_Problem requirements_: Could you show all lines in the entries below that contain the string "ValueError"?

[Stored data entries]

• • • •

(** * Gravitational memory: a shallow embedding of [booster.py]

    The development follows the layout of the Python module:
    the orbital state bank and the encodable unit ([GravitationalBit]),
    the fragment store with its keyword index ([GravitationalMemory]),
    and the boundary object ([LLMRAGBooster]) with the module-level
    [init].  Python integers are [Z], Python strings are [string]
    (code points 0..255), Python dictionaries whose iteration order is
    observed are association lists in insertion order, and the keyword
    index, whose order is never observed, is a [gmap]. *)

From Stdlib Require Import ZArith QArith Qround Lia List String Ascii Bool Sorted.
From stdpp Require Import base list strings gmap pretty.

Local Open Scope Z_scope.

(** ** Python runtime pieces the module relies on *)

(** Floating point numbers are never inspected by the properties below;
    the arithmetic the module performs on them is kept as an interface. *)
Class PyFloat (F : Type) := {
  f_of_Z : Z -> F;            (* int -> float conversion, also 0.0 and 1.0 *)
  f_neg_13_6 : F;             (* the literal -13.6 *)
  f_0_01 : F;                 (* the literal 0.01 *)
  f_0_3 : F;                  (* the literal 0.3 *)
  f_pi : F;                   (* math.pi *)
  fadd : F -> F -> F;
  fmul : F -> F -> F;
  fdiv : F -> F -> F;
  fmod : F -> F -> F
}.

(** [random.random()] reads and advances the generator of the [random]
    module. *)
Class PyRandom (F G : Type) := {
  random : G -> F * G
}.

(** Truth value of an integer used as a condition. *)
Definition truthy (z : Z) : bool := negb (z =? 0).

(** [range(a, b)] *)
Definition range (a b : Z) : list Z :=
  map (fun k => a + Z.of_nat k) (seq 0 (Z.to_nat (b - a))).

(** [enumerate(l)] *)
Fixpoint enumerate_from {A} (i : Z) (l : list A) : list (Z * A) :=
  match l with
  | [] => []
  | x :: r => (i, x) :: enumerate_from (i + 1) r
  end.

Definition enumerate {A} (l : list A) : list (Z * A) := enumerate_from 0 l.

(** Outcome of a call that may raise. *)
Inductive exn : Type :=
  | ValueError
  | KeyError (key : string)
  | IndexError
  | TypeError
  | AttributeError
  | InvalidConfiguration
  | BoundaryError (detail : string).   (* raised inside [requests] or [response.json()] *)

Inductive outcome (A : Type) : Type :=
  | Returned (a : A)
  | Raised (e : exn).
Arguments Returned {A} a.
Arguments Raised {A} e.

#[global] Instance outcome_ret : MRet outcome := fun A a => Returned a.
#[global] Instance outcome_bind : MBind outcome := fun A B k o =>
  match o with
  | Returned a => k a
  | Raised e => Raised e
  end.

(** *** Strings *)

Definition nl : string := String (ascii_of_nat 10) EmptyString.

Definition len (s : string) : Z := Z.of_nat (String.length s).

(** Code points below 256 that [str.split()] treats as whitespace. *)
Definition is_space (c : ascii) : bool :=
  let k := nat_of_ascii c in
  ((9 <=? k) && (k <=? 13) || (28 <=? k) && (k <=? 32)
   || (k =? 133) || (k =? 160))%nat.

(** [str.lower()] on one code point below 256. *)
Definition lower_char (c : ascii) : ascii :=
  let k := nat_of_ascii c in
  if ((65 <=? k) && (k <=? 90)
      || (192 <=? k) && (k <=? 222) && negb (k =? 215))%nat
  then ascii_of_nat (k + 32) else c.

Fixpoint lower (s : string) : string :=
  match s with
  | EmptyString => EmptyString
  | String c r => String (lower_char c) (lower r)
  end.

(** [s.split()]: [cur] is the word being read. *)
Fixpoint split_from (cur : string) (s : string) : list string :=
  match s with
  | EmptyString => if String.eqb cur EmptyString then [] else [cur]
  | String c r =>
      if is_space c
      then (if String.eqb cur EmptyString then split_from EmptyString r
            else cur :: split_from EmptyString r)
      else split_from (cur +:+ String c EmptyString) r
  end.

Definition split (s : string) : list string := split_from EmptyString s.

(** The argument of [strip] in both tokenizers:
    [. , ! ? ; : double-quote ' ( ) [ ] { }]. *)
Definition punctuation : list ascii :=
  [ "."%char; ","%char; "!"%char; "?"%char; ";"%char; ":"%char;
    ascii_of_nat 34; "'"%char; "("%char; ")"%char; "["%char; "]"%char;
    "{"%char; "}"%char ].

Definition in_chars (chars : list ascii) (c : ascii) : bool :=
  existsb (Ascii.eqb c) chars.

Fixpoint lstrip (chars : list ascii) (s : string) : string :=
  match s with
  | EmptyString => EmptyString
  | String c r => if in_chars chars c then lstrip chars r else s
  end.

Fixpoint rstrip (chars : list ascii) (s : string) : string :=
  match s with
  | EmptyString => EmptyString
  | String c r =>
      let r' := rstrip chars r in
      if String.eqb r' EmptyString && in_chars chars c
      then EmptyString else String c r'
  end.

Definition strip (chars : list ascii) (s : string) : string :=
  rstrip chars (lstrip chars s).

(** [sep.join(parts)] *)
Definition join (sep : string) (parts : list string) : string :=
  String.concat sep parts.

(** [needle in hay] for two strings. *)
Fixpoint is_substring (needle hay : string) : bool :=
  String.prefix needle hay ||
  match hay with
  | EmptyString => false
  | String _ r => is_substring needle r
  end.

(** [l[i:j]] for [0 <= i]. *)
Definition slice {A} (i j : Z) (l : list A) : list A :=
  take (Z.to_nat (j - i)) (drop (Z.to_nat i) l).

(** [l[:k]]; a negative [k] counts from the end. *)
Definition slice_to {A} (k : Z) (l : list A) : list A :=
  if 0 <=? k then take (Z.to_nat k) l
  else take (Z.to_nat (Z.of_nat (length l) + k)) l.

(** [range(a, b, step)]; a zero step raises [ValueError]. *)
Definition range_step (a b step : Z) : outcome (list Z) :=
  if step =? 0 then Raised ValueError
  else
    let count :=
      if 0 <? step then (b - a + step - 1) / step
      else (a - b - step - 1) / (- step) in
    Returned (map (fun k => a + Z.of_nat k * step) (seq 0 (Z.to_nat count))).

(** *** Integers from text *)

Definition hex_digit (c : ascii) : option Z :=
  let k := Z.of_nat (nat_of_ascii c) in
  if (48 <=? k) && (k <=? 57) then Some (k - 48)
  else if (97 <=? k) && (k <=? 102) then Some (k - 87)
  else if (65 <=? k) && (k <=? 70) then Some (k - 55)
  else None.

Fixpoint int16_from (acc : Z) (s : string) : outcome Z :=
  match s with
  | EmptyString => Returned acc
  | String c r =>
      match hex_digit c with
      | Some d => int16_from (16 * acc + d) r
      | None => Raised ValueError
      end
  end.

(** [int(s, 16)] on a plain run of hexadecimal digits, the only form
    [hexdigest()] produces; anything else raises [ValueError]. *)
Definition int16 (s : string) : outcome Z :=
  match s with
  | EmptyString => Raised ValueError
  | _ => int16_from 0 s
  end.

• • • •

_Written response_:
  | ValueError
(** [range(a, b, step)]; a zero step raises [ValueError]. *)
  if step =? 0 then Raised ValueError
      | None => Raised ValueError
    [hexdigest()] produces; anything else raises [ValueError]. *)
  | EmptyString => Raised ValueError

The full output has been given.